ACTION ITEM: Take the lines below between the one holding "get_current_chat_user_from_token, token_lookup, decode_token." and the one holding "(** * Nishinomiya", inclusive, and copy them exactly. Add nothing.

Stored items:
* * *

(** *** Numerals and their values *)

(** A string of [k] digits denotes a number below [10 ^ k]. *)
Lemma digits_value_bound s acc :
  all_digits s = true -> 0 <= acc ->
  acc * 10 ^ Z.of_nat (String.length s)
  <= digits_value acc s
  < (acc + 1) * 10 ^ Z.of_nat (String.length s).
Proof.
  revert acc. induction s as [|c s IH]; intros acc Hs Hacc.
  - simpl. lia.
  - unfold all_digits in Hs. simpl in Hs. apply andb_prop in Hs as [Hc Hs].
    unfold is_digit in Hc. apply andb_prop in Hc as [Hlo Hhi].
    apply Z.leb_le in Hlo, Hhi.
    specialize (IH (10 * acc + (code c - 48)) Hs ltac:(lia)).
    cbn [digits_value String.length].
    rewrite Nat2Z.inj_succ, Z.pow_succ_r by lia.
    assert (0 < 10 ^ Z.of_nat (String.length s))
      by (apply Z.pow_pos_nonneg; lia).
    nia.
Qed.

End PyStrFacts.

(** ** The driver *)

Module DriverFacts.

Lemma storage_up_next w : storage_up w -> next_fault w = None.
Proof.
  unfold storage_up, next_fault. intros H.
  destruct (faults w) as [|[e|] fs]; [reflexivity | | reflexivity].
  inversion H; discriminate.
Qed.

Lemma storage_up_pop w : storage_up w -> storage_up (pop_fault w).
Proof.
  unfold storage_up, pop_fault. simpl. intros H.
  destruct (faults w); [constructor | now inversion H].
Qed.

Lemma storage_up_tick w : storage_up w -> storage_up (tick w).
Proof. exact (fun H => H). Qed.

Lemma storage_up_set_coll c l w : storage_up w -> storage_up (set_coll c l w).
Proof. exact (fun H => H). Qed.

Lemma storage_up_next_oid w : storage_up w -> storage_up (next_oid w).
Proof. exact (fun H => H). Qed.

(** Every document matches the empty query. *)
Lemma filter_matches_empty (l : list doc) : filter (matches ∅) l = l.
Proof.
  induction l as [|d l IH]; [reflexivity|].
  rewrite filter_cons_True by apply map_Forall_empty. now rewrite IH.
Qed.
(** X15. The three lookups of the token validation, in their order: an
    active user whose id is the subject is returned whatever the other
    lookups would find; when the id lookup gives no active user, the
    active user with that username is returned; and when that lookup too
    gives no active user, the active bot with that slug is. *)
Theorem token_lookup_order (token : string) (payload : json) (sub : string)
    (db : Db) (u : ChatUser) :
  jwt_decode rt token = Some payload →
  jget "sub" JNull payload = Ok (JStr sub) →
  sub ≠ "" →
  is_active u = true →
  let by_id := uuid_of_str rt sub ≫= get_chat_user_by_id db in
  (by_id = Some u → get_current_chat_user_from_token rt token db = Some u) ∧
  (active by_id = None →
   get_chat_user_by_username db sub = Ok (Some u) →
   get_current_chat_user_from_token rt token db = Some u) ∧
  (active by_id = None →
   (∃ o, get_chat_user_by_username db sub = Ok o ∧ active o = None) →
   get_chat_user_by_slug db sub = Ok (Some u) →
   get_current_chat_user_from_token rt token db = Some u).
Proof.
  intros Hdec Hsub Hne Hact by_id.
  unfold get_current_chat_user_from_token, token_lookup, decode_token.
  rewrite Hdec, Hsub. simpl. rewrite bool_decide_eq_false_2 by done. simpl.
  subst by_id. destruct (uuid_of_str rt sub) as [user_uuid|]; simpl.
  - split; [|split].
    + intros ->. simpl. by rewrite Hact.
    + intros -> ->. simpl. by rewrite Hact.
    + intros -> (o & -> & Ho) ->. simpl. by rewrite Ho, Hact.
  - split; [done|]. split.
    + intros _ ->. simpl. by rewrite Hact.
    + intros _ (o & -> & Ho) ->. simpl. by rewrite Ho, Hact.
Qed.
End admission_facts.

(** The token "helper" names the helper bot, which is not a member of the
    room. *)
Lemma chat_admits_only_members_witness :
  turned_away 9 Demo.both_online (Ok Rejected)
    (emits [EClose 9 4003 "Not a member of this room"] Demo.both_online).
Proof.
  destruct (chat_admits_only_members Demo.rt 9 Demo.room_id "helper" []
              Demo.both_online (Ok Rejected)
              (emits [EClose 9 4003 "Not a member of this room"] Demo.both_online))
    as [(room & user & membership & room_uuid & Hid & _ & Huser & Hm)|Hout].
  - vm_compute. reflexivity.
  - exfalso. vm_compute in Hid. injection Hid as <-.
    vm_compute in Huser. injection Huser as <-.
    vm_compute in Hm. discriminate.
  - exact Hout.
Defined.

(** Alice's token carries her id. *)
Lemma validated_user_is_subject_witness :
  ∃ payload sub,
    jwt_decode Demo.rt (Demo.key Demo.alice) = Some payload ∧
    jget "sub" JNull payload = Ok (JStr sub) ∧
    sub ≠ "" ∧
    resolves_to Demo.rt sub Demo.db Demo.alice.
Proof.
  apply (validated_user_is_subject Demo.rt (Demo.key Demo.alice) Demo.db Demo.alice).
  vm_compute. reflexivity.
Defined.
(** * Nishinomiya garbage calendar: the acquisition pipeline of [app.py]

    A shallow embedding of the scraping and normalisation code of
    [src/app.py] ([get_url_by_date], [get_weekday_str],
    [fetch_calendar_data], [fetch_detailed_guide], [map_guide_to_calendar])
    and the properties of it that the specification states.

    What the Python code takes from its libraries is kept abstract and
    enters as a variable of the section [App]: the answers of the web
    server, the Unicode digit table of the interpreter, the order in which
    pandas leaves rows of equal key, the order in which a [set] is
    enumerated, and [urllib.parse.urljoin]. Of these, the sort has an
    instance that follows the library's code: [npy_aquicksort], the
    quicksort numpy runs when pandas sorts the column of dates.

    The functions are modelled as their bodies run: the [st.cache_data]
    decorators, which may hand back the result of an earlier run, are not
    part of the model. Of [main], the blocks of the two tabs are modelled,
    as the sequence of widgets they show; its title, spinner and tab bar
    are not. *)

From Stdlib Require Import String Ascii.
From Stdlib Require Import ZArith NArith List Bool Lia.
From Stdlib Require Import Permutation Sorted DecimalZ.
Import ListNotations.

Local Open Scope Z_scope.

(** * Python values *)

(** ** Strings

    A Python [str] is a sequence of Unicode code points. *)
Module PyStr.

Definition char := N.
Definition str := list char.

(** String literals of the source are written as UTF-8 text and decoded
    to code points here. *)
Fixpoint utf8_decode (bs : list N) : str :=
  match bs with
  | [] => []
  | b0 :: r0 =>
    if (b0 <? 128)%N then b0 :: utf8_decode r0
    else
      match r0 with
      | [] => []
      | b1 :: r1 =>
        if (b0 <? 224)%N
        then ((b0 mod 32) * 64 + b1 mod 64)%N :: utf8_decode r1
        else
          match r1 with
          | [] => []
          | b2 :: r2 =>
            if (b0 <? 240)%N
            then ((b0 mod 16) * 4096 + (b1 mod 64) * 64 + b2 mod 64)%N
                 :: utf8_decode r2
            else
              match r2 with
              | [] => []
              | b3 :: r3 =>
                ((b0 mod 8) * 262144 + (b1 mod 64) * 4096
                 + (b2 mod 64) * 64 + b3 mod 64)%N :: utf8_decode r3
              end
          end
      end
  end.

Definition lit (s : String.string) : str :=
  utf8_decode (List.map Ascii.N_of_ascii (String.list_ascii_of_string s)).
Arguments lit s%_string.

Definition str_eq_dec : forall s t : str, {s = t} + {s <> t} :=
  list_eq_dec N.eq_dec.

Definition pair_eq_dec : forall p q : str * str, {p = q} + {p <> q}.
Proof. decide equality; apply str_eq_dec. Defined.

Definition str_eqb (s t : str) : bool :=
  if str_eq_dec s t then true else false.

* * *

TASK ANSWER:
  unfold get_current_chat_user_from_token, token_lookup, decode_token.
  rewrite Hdec, Hsub. simpl. rewrite bool_decide_eq_false_2 by done. simpl.
  subst by_id. destruct (uuid_of_str rt sub) as [user_uuid|]; simpl.
  - split; [|split].
    + intros ->. simpl. by rewrite Hact.
    + intros -> ->. simpl. by rewrite Hact.
    + intros -> (o & -> & Ho) ->. simpl. by rewrite Ho, Hact.
  - split; [done|]. split.
    + intros _ ->. simpl. by rewrite Hact.
    + intros _ (o & -> & Ho) ->. simpl. by rewrite Ho, Hact.
Qed.
End admission_facts.

(** The token "helper" names the helper bot, which is not a member of the
    room. *)
Lemma chat_admits_only_members_witness :
  turned_away 9 Demo.both_online (Ok Rejected)
    (emits [EClose 9 4003 "Not a member of this room"] Demo.both_online).
Proof.
  destruct (chat_admits_only_members Demo.rt 9 Demo.room_id "helper" []
              Demo.both_online (Ok Rejected)
              (emits [EClose 9 4003 "Not a member of this room"] Demo.both_online))
    as [(room & user & membership & room_uuid & Hid & _ & Huser & Hm)|Hout].
  - vm_compute. reflexivity.
  - exfalso. vm_compute in Hid. injection Hid as <-.
    vm_compute in Huser. injection Huser as <-.
    vm_compute in Hm. discriminate.
  - exact Hout.
Defined.

(** Alice's token carries her id. *)
Lemma validated_user_is_subject_witness :
  ∃ payload sub,
    jwt_decode Demo.rt (Demo.key Demo.alice) = Some payload ∧
    jget "sub" JNull payload = Ok (JStr sub) ∧
    sub ≠ "" ∧
    resolves_to Demo.rt sub Demo.db Demo.alice.
Proof.
  apply (validated_user_is_subject Demo.rt (Demo.key Demo.alice) Demo.db Demo.alice).
  vm_compute. reflexivity.
Defined.
(** * Nishinomiya garbage calendar: the acquisition pipeline of [app.py]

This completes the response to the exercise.